Collected data entries:
──────

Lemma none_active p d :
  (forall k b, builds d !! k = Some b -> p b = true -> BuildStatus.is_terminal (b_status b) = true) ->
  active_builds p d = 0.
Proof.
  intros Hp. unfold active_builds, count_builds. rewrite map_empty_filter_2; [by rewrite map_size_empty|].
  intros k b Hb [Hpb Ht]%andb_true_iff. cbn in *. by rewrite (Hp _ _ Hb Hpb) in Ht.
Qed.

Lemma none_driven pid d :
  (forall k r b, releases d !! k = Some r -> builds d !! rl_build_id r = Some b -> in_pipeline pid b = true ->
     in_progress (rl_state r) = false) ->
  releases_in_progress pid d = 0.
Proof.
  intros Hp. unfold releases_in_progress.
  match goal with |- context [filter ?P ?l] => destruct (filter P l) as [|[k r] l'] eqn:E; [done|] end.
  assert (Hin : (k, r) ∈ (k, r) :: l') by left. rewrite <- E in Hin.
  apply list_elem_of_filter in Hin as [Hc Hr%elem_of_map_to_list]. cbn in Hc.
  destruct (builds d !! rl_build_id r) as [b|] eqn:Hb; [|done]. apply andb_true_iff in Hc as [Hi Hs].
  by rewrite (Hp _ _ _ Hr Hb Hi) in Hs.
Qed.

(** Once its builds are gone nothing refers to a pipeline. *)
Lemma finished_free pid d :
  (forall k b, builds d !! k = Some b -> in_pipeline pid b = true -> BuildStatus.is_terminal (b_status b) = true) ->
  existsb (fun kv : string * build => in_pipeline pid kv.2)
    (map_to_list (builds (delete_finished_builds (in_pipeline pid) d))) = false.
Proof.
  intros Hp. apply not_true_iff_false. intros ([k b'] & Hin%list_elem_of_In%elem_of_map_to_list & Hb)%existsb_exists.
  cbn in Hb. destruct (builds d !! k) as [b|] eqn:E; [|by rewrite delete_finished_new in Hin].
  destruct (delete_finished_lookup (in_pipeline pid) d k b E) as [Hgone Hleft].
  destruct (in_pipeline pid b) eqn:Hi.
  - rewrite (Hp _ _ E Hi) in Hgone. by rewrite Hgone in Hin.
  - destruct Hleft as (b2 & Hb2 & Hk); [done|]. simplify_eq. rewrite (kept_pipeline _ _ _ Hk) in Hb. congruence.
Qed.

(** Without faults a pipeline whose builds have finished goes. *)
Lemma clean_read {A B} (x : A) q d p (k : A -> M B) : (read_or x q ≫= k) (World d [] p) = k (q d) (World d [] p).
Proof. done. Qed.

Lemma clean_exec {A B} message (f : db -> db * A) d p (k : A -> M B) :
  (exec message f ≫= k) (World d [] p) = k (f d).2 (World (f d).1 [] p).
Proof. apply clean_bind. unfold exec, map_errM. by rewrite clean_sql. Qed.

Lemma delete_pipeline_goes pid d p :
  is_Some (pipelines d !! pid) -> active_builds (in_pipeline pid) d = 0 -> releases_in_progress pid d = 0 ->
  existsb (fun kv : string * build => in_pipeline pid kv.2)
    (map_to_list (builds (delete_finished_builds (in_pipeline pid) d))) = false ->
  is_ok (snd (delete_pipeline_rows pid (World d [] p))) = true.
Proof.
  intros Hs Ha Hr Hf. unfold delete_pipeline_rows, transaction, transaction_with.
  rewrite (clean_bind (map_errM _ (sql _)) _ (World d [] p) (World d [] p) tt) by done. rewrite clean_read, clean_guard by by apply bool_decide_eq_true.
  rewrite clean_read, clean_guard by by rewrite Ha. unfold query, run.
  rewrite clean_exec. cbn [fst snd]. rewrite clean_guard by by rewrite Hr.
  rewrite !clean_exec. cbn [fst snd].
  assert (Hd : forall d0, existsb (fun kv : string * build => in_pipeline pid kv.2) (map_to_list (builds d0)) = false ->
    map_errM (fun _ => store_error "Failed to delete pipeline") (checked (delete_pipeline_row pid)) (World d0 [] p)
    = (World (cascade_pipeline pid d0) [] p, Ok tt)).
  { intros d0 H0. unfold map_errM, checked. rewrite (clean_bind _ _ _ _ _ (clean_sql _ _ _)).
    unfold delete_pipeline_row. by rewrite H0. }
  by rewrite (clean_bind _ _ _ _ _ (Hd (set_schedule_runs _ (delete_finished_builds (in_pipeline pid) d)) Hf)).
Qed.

──────

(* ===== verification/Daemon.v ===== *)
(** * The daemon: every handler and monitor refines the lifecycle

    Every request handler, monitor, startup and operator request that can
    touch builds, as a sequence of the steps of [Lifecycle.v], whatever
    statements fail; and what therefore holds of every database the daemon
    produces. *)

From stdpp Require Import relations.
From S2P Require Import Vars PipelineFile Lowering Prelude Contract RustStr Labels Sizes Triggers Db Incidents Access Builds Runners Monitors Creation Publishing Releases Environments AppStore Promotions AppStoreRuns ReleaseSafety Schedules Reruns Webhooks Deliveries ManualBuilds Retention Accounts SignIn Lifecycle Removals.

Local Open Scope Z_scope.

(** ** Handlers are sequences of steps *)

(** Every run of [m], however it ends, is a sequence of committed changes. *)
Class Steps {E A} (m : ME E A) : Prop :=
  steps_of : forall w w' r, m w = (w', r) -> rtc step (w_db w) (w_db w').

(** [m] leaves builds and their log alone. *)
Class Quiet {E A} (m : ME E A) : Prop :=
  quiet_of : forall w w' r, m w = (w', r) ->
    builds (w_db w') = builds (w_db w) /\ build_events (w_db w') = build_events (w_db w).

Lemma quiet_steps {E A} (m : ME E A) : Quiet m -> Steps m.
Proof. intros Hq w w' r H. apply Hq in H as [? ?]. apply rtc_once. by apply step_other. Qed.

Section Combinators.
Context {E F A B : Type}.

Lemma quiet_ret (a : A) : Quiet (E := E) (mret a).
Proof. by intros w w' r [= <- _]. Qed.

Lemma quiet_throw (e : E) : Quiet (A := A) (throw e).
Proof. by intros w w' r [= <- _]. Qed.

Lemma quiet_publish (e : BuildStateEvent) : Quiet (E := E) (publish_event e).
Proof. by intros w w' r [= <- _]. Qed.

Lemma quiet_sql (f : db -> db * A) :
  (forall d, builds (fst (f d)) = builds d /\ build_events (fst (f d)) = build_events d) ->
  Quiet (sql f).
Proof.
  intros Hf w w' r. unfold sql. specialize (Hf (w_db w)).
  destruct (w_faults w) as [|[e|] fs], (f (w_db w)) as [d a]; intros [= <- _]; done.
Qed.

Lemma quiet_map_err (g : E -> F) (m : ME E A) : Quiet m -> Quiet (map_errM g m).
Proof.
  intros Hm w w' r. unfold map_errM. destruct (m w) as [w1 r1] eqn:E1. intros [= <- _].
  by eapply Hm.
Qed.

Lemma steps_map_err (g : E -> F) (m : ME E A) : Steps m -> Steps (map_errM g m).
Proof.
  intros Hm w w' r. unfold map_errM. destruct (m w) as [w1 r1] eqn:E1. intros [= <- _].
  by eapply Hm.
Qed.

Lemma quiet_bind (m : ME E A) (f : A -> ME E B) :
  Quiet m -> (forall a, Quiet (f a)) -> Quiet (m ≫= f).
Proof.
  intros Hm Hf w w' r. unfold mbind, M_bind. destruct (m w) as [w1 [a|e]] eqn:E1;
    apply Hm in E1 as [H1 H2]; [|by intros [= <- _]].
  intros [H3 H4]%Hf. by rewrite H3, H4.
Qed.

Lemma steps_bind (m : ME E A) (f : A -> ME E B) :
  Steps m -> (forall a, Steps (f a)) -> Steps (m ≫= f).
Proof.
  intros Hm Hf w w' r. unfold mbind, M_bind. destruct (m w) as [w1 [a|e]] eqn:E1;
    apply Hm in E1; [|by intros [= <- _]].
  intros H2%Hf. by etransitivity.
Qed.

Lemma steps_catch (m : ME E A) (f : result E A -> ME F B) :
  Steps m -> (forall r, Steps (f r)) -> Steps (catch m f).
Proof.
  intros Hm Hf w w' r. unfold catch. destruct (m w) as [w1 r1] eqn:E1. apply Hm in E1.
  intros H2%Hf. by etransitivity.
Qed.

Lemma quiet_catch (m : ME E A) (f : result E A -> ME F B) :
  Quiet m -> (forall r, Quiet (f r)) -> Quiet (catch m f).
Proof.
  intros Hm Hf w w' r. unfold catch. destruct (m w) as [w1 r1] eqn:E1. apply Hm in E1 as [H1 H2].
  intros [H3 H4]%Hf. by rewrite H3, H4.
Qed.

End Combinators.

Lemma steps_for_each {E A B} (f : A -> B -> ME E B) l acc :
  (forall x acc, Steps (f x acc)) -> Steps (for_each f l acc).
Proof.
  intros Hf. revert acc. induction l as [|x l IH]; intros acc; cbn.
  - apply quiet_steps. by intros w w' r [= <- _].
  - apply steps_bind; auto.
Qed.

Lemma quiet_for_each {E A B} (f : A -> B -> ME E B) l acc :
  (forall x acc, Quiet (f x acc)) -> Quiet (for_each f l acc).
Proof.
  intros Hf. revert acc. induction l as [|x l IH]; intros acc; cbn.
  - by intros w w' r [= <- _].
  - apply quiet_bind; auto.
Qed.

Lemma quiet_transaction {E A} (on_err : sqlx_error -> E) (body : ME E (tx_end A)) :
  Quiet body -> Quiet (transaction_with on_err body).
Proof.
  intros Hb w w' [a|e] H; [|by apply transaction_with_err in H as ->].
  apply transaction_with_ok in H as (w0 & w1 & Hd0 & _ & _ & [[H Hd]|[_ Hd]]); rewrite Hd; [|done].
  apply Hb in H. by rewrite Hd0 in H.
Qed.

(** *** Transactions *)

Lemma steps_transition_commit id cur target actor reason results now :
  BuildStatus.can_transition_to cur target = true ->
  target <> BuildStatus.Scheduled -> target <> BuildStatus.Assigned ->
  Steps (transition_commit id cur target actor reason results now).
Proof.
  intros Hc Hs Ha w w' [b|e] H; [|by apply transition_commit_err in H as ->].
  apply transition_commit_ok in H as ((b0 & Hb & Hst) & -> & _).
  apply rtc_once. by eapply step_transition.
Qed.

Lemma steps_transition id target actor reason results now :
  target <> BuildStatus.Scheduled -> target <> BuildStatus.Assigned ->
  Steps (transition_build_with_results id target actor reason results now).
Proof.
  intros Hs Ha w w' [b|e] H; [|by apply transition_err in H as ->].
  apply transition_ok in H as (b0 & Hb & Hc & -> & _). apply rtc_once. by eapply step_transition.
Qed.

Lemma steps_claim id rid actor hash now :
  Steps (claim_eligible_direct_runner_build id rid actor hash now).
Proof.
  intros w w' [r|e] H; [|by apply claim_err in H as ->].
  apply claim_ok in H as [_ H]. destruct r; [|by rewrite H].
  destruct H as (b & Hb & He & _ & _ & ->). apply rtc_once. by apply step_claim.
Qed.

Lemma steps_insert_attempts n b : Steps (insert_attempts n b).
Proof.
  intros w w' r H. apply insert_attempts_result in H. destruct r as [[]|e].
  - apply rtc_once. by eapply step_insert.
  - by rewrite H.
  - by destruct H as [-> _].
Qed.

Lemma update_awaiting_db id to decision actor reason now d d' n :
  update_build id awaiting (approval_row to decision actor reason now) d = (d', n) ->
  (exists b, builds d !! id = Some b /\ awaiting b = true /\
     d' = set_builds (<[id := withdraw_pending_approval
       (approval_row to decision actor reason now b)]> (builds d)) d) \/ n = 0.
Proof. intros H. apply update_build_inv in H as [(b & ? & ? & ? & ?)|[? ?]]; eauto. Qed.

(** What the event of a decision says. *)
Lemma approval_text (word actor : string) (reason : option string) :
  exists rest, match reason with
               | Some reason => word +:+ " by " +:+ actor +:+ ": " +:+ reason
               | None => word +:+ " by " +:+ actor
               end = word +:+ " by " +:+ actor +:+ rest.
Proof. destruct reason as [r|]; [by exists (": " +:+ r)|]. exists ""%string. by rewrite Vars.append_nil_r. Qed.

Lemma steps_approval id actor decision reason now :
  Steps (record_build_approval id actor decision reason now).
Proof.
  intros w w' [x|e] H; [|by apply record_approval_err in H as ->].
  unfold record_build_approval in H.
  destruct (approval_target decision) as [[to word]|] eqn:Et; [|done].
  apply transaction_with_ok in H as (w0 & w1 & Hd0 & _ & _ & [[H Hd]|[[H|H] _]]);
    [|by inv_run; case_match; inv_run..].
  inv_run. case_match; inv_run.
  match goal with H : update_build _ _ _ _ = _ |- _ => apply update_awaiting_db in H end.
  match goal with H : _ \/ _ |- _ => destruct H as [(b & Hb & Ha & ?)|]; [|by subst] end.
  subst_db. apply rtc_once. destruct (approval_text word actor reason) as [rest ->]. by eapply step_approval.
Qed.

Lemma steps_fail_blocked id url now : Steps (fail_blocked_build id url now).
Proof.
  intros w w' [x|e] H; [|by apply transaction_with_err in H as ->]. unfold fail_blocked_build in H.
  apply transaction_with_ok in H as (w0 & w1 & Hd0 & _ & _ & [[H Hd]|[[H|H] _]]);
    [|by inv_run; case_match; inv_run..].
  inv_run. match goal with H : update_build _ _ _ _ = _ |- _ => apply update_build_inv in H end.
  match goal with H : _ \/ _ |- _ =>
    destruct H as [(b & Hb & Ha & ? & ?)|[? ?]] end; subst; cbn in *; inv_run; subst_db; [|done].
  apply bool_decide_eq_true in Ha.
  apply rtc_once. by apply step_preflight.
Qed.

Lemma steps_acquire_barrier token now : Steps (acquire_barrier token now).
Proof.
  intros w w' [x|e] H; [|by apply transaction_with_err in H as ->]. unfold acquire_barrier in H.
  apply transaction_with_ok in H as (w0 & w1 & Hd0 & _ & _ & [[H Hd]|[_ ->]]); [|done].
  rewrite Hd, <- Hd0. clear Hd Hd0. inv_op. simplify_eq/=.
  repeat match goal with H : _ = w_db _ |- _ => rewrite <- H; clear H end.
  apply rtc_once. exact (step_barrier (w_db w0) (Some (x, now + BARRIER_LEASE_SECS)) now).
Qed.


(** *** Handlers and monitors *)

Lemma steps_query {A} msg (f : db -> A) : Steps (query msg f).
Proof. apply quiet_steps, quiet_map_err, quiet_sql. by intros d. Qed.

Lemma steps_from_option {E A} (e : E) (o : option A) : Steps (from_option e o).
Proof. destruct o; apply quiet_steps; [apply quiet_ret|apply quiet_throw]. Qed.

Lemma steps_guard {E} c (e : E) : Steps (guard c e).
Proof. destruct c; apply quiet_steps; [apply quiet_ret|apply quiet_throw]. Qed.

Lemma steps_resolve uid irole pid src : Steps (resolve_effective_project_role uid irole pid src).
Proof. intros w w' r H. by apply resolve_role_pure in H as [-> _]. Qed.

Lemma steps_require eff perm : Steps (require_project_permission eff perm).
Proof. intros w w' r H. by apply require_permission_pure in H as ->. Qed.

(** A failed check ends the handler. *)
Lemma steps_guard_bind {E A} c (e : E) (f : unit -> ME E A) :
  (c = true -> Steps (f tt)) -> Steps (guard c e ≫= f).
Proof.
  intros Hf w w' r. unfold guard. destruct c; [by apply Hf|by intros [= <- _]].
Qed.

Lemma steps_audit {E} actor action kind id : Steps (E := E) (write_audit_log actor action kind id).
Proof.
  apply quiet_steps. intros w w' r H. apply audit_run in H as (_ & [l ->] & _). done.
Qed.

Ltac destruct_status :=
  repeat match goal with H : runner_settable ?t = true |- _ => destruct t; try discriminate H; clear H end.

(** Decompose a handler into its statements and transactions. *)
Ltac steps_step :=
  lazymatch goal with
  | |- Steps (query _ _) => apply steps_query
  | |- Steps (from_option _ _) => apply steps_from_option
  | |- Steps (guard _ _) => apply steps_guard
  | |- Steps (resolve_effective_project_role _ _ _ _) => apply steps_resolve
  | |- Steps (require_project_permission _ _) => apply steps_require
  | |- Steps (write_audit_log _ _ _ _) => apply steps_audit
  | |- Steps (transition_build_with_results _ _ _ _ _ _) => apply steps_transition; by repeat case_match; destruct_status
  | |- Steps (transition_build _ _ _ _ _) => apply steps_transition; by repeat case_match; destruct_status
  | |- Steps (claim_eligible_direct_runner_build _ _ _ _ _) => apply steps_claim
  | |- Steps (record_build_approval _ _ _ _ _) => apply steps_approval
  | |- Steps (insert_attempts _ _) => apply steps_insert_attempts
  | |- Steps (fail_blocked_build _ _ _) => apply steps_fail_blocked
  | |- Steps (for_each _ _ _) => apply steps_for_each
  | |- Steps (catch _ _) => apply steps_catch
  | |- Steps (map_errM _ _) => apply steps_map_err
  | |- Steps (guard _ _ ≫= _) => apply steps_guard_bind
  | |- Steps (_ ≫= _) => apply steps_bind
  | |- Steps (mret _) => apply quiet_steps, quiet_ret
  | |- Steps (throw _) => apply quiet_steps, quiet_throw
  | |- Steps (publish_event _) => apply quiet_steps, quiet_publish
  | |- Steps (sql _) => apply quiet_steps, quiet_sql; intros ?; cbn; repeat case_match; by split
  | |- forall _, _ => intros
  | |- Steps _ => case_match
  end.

──────

## [Problem statement]
Print exactly the lines above from the one with "apply bool_decide_eq_true in Ha." to the one with "Lemma steps_require eff", including both.

## [Solution below]
  apply bool_decide_eq_true in Ha.
  apply rtc_once. by apply step_preflight.
Qed.

Lemma steps_acquire_barrier token now : Steps (acquire_barrier token now).
Proof.
  intros w w' [x|e] H; [|by apply transaction_with_err in H as ->]. unfold acquire_barrier in H.
  apply transaction_with_ok in H as (w0 & w1 & Hd0 & _ & _ & [[H Hd]|[_ ->]]); [|done].
  rewrite Hd, <- Hd0. clear Hd Hd0. inv_op. simplify_eq/=.
  repeat match goal with H : _ = w_db _ |- _ => rewrite <- H; clear H end.
  apply rtc_once. exact (step_barrier (w_db w0) (Some (x, now + BARRIER_LEASE_SECS)) now).
Qed.


(** *** Handlers and monitors *)

Lemma steps_query {A} msg (f : db -> A) : Steps (query msg f).
Proof. apply quiet_steps, quiet_map_err, quiet_sql. by intros d. Qed.

Lemma steps_from_option {E A} (e : E) (o : option A) : Steps (from_option e o).
Proof. destruct o; apply quiet_steps; [apply quiet_ret|apply quiet_throw]. Qed.

Lemma steps_guard {E} c (e : E) : Steps (guard c e).
Proof. destruct c; apply quiet_steps; [apply quiet_ret|apply quiet_throw]. Qed.

Lemma steps_resolve uid irole pid src : Steps (resolve_effective_project_role uid irole pid src).
Proof. intros w w' r H. by apply resolve_role_pure in H as [-> _]. Qed.

Lemma steps_require eff perm : Steps (require_project_permission eff perm).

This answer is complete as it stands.